Extracted material:

Lemma guarded_run_job stages max_attempts :
  guarded (S := S) (job_step job_id max_attempts) (run_job job_id stage_run publish stages max_attempts).
Proof.
  assert (Hkeep : forall w w' : world S, job_keeps job_id w w' -> job_step job_id max_attempts w w').
  { apply keeps_step. }
  assert (Hstage : forall name job, guarded (S := S) (job_step job_id max_attempts) (stage_run name job)).
  { intros name job. eapply guarded_mono; [exact Hkeep|apply stage_keeps]. }
  assert (Hpub : forall job, guarded (S := S) (job_step job_id max_attempts) (publish job)).
  { intros job. eapply guarded_mono; [exact Hkeep|apply publish_keeps]. }
  assert (Hfail : forall st exc, guarded (S := S) (job_step job_id max_attempts) (_record_failure job_id st exc)).
  { intros st exc. apply guarded_bind; [by apply guarded_transition|]. intros d.
    apply guarded_bind; [apply guarded_of_result|done]. }
  assert (Hstages : forall sts, guarded (S := S) (job_step job_id max_attempts) (_run_stages job_id stage_run sts)).
  { induction sts as [|st sts IH]; [done|]. cbn [_run_stages]. apply guarded_bind; [apply guarded_load|].
    intros job. apply guarded_bind; [apply guarded_of_result|]. intros v. destruct (py_eq _ _); [done|].
    apply guarded_bind; [apply guarded_catch; [done|]; intros exc; by apply guarded_bind|]. intros _.
    apply guarded_bind; [apply guarded_mark_stage_done|]. intros u.
    apply guarded_bind; [apply guarded_of_result|done]. }
  unfold run_job. generalize (Datatypes.S (Z.to_nat (Z.max 0 max_attempts))) as fuel. intros fuel. induction fuel as [|fuel IH]; [done|].
  cbn [run_loop]. apply guarded_bind.
  { unfold _enter_running_state_if_needed. apply guarded_bind; [apply guarded_load|]. intros job.
    apply guarded_bind; [apply guarded_of_result|]. intros st. apply guarded_bind.
    - destruct (py_eq _ _); [|done]. apply guarded_bind; [apply guarded_of_result|]. intros n.
      destruct (max_attempts <=? n); [|apply guarded_requeue].
      apply guarded_bind; [apply guarded_of_result|]. intros _. by apply guarded_bind; [apply guarded_of_result|].
    - intros job'. apply guarded_bind; [apply guarded_of_result|]. intros st'.
      destruct (_ || _); [by apply guarded_transition|done]. }
  intros job. apply guarded_bind; [apply guarded_of_result|]. intros _.
  apply guarded_bind; [apply guarded_of_result|]. intros _. apply guarded_catch.
  { apply guarded_bind; [done|]. intros _. apply guarded_bind; [apply guarded_load|]. intros final.
    apply guarded_bind.
    - apply guarded_catch; [done|]. intros exc. destruct (isinstance _ _); [|done]. by apply guarded_bind.
    - intros _. apply guarded_bind; [by apply guarded_transition|]. intros c.
      by apply guarded_bind; [apply guarded_of_result|]. }
  intros exc. apply guarded_bind; [apply guarded_load|]. intros current. apply guarded_bind.
  - destruct (_ && _); [|done]. by apply guarded_bind; [apply guarded_of_result|].
  - intros [|]; [|done]. by apply guarded_bind; [apply guarded_requeue|].
Qed.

Exercise details:
Print only these lines, please. They run from the start of the entries above to the line containing "intros name job.", both ends included, and must match exactly.

Response to the exercise:
Lemma guarded_run_job stages max_attempts :
  guarded (S := S) (job_step job_id max_attempts) (run_job job_id stage_run publish stages max_attempts).
Proof.
  assert (Hkeep : forall w w' : world S, job_keeps job_id w w' -> job_step job_id max_attempts w w').
  { apply keeps_step. }
  assert (Hstage : forall name job, guarded (S := S) (job_step job_id max_attempts) (stage_run name job)).
  { intros name job. eapply guarded_mono; [exact Hkeep|apply stage_keeps]. }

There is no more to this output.